То же относится и к прелестным сольным танцам каждой из шести фей в прологе балета. Все они являются совершенными образцами классических принципов. Петипа и тут не отказался от виртуозности: танцы полны сложных прыжков на пуантах, многократных вращений и мелкой работы ногами, но он упорядочил эти бравурные па, усмирил их, привел в соответствие с изящными, конструктивными и музыкально размеренными фразами. Они кажутся искрометными афоризмами, эквивалентами остроумных изречений Лабрюйера или острот прециозников
. Каждый танец многопланов: балерины симметрично пересекают сцену (напоминая Фейе) по четким линиям и по диагонали, и эти линии и диагонали отзываются, отражаются и воспроизводятся в геометрии самих па. Но наибольшее впечатление оставляла не композиция танца, а то, как балерины двигались под музыку Чайковского. Сегодня трудно представить, насколько непривычным должно было казаться исполнение этих танцев. Музыка Чайковского открыла совершенно новые возможности, диапазон и оттенки в выразительности человеческого тела, нюансы и тонкости, на которые никогда не вдохновили бы Пуни и Минкус.Даже сегодня самые искусные исполнители считают вариации фей Петипа проверкой на классическую точность: малейший недочет или ловкачество в движении – отклонившаяся от центра нога или шаг, сделанный чуть в сторону от прямой линии, – моментально замечается и сбивает весь рисунок танца, как плохо прочитанное стихотворение или искривленная колонна греческого храма. Отличное исполнение этих танцев – задача технического характера и железной дисциплины, но еще и стиля: артисту не добиться правдоподобного исполнения без капельки шарма. Па и музыка, не говоря уже о роскошных костюмах, заставляют танцовщиков двигаться подобно придворным, с развернутыми плечами и высоким и легким центром тяжести.

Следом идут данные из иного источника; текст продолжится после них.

(** The queues without the requests that leave. *)
Lemma leave_queues_spec xr v s :
  sinv xr [] s → NoDup (leave_queued v) → (∀ a, a ∈ leave_queued v → a ∈ queued [] s) →
  wp (when (negb (is_nil (filter (λ e : Z * SRequest, status e.2 ≠ RUNNING) v))) (
        on_waiting (remove_requests (leave_queued v)) ;; on_skipped (remove_requests (leave_queued v)))) s
    (λ _ s', sinv xr (leave_queued v) s' ∧ (∀ a, a ∈ queued [] s' → a ∈ queued [] s) ∧
       ∃ w k, s' = set_skipped k (set_waiting w s)).
Proof.
  intros Hs Hnd Hsub. destruct (si_queues _ _ _ _ _ Hs) as [Hw Hk]. apply wp_when; intros Hn.
  - unfold on_waiting, on_skipped. wp_step. wp_step. eapply wp_mono; [by apply law_remove_all|]. intros [] w [Hw' Hpw].
    wp_step. eapply wp_mono; [by apply law_remove_all|]. intros [] k [Hk' Hpk]. simpl in Hpk.
    assert (Hp : queued [] s ≡ₚ leave_queued v ++ without (leave_queued v) (queued [] s)).
    { apply without_perm; [|done|done]. pose proof (sinv_nodup _ _ _ _ _ Hs) as Hq. by apply NoDup_app in Hq as (_ & _ & Hq). }
    assert (Hq : queued [] (set_skipped k (set_waiting w s)) ≡ₚ without (leave_queued v) (queued [] s)).
    { unfold queued. simpl. by rewrite Hpw, Hpk, !app_nil_r, without_app. }
    split; [|split; [|by exists w, k]].
    + apply (sinv_queues c total xr [] (leave_queued v) s); try done.
      transitivity (leave_queued v ++ queued [] (set_skipped k (set_waiting w s))).
      * unfold queued. rewrite app_nil_r, (assoc_L (++)). by rewrite Permutation_app_comm.
      * by rewrite Hq.
    + intros a Ha. rewrite Hq in Ha. rewrite Hp. apply elem_of_app. by right.
  - assert (leave_queued v = []) as ->.
    { unfold leave_queued, is_running. by destruct (filter (λ e : Z * SRequest, status e.2 ≠ RUNNING) v). }
    split; [done|]. split; [done|]. exists (waiting s), (skipped_waiting s). by destruct s.
Qed.

(** Requests have left, and nothing else has changed. *)
Definition shrunk s s' : Prop :=
  (∀ o, o ∈ running s' → o ∈ running s ∧ objects s' !! o = objects s !! o) ∧
  (∀ a, a ∈ queued [] s' → a ∈ queued [] s ∧ objects s' !! req_obj a = objects s !! req_obj a) ∧
  (∀ rid o, od_get rid (requests s') = Some o → od_get rid (requests s) = Some o) ∧
  prev_step_scheduled_req_ids s' = prev_step_scheduled_req_ids s.

Lemma finish_requests_spec ids fin s :
  sinv [] [] s → status_is_finished fin = true → (∀ l, ids = Some l → NoDup l) →
  wpe (finish_requests set_order ids fin) s (λ rids s', sinv [] [] s' ∧ shrunk s s' ∧
    let v := named_requests s (default (requests s).*1 ids) in
    rids = (λ e : Z * SRequest, request_id e.2) <$> v ∧ placed [] [] s ≡ₚ v.*1 ++ placed [] [] s') (λ _ _, ¬ total).
Proof.
  intros Hs Hfin Hids. unfold finish_requests. wpe_step. apply wpe_assert; [intros _|by rewrite Hfin]. wpe_step. wpe_step. cbn zeta.
  change (omap (live_request s) (default (requests s).*1 ids)) with (named_requests s (default (requests s).*1 ids)).
  set (v := named_requests s _).
  assert (Hnd : NoDup v.*1).
  { apply named_nodup; [done|]. destruct ids as [l|]; [by apply Hids|apply Hs]. }
  assert (Hv : ∀ o (r : SRequest), (o, r) ∈ v → objects s !! o = Some r ∧ req_obj r = o ∧ o ∈ placed [] [] s).
  { intros o r Hin. destruct (named_spec s _ o r Hs Hin) as (H1 & H2 & H3 & _). done. }
  destruct (leave_nodup v Hnd ltac:(intros o r H; by apply Hv)) as [Hnr Hnq].
  pose proof (leave_running_in v s Hs Hv) as Hinr. pose proof (leave_queued_in v s Hs Hv) as Hinq.
  pose proof (sinv_nodup _ _ _ _ _ Hs) as Hndr. apply NoDup_app in Hndr as (Hndr & _). unfold active in Hndr. simpl in Hndr.
  pose proof (filter_out_perm _ _ Hndr Hnr Hinr) as Hperm.
  change ((filter (λ e : Z * SRequest, status e.2 = RUNNING) v).*1) with (leave_running v).
  change ((λ e : Z * SRequest, req_args e.2) <$> filter (λ e : Z * SRequest, status e.2 ≠ RUNNING) v) with (leave_queued v).
  wpe_step. wpe_step. set (s1 := set_running _ s).
  assert (Hs1 : sinv (leave_running v) [] s1) by by apply (sinv_run c total []).
  wpe_step. apply wp_wpe. eapply wp_mono; [by apply leave_queues_spec|]. intros [] s2 (Hs2 & Hq2 & w & k & E2).
  wpe_step. eapply wpe_mono; [apply (leave_all fin v s2); [done|done|done|]| |done].
  { intros o r Hin. rewrite E2. destruct (Hv o r Hin) as (H1 & H2 & _). done. }
  intros [] s3 (Hs3 & D1 & D2 & D3 & D4 & D5 & D6). wpe_step. split; [done|].
  assert (Hpl : placed [] [] s3 = placed [] [] s2) by (unfold placed, active, queued; by rewrite D1, D2, D3).
  assert (Hleft : placed [] [] s ≡ₚ v.*1 ++ placed [] [] s3).
  { rewrite <-(leave_perm v) by (intros o r H; by apply Hv). rewrite (si_known _ _ _ _ _ Hs).
    replace (requests s) with (requests s2) by by rewrite E2. rewrite <-(si_known _ _ _ _ _ Hs2), Hpl.
    unfold placed, active, queued. rewrite !fmap_app. simpl. rewrite app_nil_r. rewrite <-!(assoc_L (++)). f_equiv.
    rewrite !(assoc_L (++)). by rewrite Permutation_app_comm, !(assoc_L (++)). }
  assert (Hobj : ∀ o, o ∈ placed [] [] s3 → objects s3 !! o = objects s !! o).
  { intros o Ho. transitivity (objects s2 !! o); [|by rewrite E2]. apply D5. intros Hin.
    pose proof (sinv_nodup _ _ _ _ _ Hs) as Hnd2. rewrite Hleft in Hnd2. apply NoDup_app in Hnd2 as (_ & Hd & _). by apply (Hd o). }
  split; [|by split].
  split_and!.
  - intros o Ho. split; [|apply Hobj; by apply active_placed, elem_of_app; right].
    rewrite D1, E2 in Ho. unfold s1 in Ho. simpl in Ho. rewrite Hperm. apply elem_of_app. by right.
  - intros a Ha. split; [|apply Hobj; by apply queued_placed]. apply (Hq2 a). unfold queued in *. by rewrite D2, D3 in Ha.
  - intros rid o Hget. apply D6 in Hget. by rewrite E2 in Hget.
  - rewrite D4, E2. done.
Qed.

Актерствовать было не обязательно: в «Спящей красавице
» почти нет моментов типа «он сказал, она сказала», пантомимические и танцевальные связки не различались по музыке и специально не выделялись, как было принято. Жесты и танцевальные движения струились плавно и «без швов», таким образом Петипа и Чайковский вернули балет к одной из его изначальных предпосылок: мимика и танец были естественным продолжением благородной манеры держаться, присущей русским придворным на протяжении почти двух столетий. Они так замечательно сливались, потому что вытекали, как в эпоху grand siècle, из одного источника – придворного этикета.Зрители, или по крайней мере критики, были сбиты с толку: «Спящая красавица
» не вписывалась ни в одну из прежних жанровых категорий, и многие усмотрели в этом всего лишь бездумный парад «слишком роскошных» декораций и костюмов. «Балет, как мы его понимаем? – возмущался один из них. – Нет! Это полное падение хореографического искусства»! Если и была точка отсчета, то ее находили в декоративном, а не исполнительском искусстве. «Красавица» была поразительно схожа с искусно выделанными objets de luxe – предметами роскоши – от Фаберже. Этими предметами, включая знаменитые яйца, мечтали завладеть и царь, и русская знать того времени. Превосходной ручной работы, в высшей степени тонкие и изящные, словно заключавшие в себе особый мир, они манили элиту, все больше отдалявшуюся от социальных и политических проблем, с которыми сталкивалась страна. Фаберже воспроизводил двор в миниатюре, «Красавица» делала то же самое на сцене. Это сходство не было утрачено поколением молодых танцовщиков, включая тех, кто позже создаст «Русский балет Дягилева». Они верно поняли, что в «Спящей красавице» заключен целый уклад жизни и «мир искусства»34.«Спящая красавица
» стала первым подлинно русским балетом. Это был впечатляющий шаг культурного поглощения: уже не русская имитация французского искусства, а с абсолютным слухом подведенный итог правил и форм, выработанных русским двором со времен Петра Великого. В «Красавице» Петипа сумел убрать «швы» французского балета, расширить технику и выразительность и, как ни парадоксально, укрепить строгие принципы формы и пропорции. И хотя грандиозный масштаб балета казался некоторым капитуляцией перед феерией и зрелищем, его также можно было считать возвышением достоинства и благородных идей аристократического искусства. Кроме того, «Красавица» показала, что высокий придворный балет может соприкасаться с народным театром и освоить его, как и итальянскую технику, и переплавить их в новый русский танцевальный стиль. Неслучайно балет был создан воображением великого русского композитора в содружестве с петербуржцем-франкофилом и обрусевшим французом, и его исполнительский состав, в основном из русских танцовщиков, возглавляли итальянцы.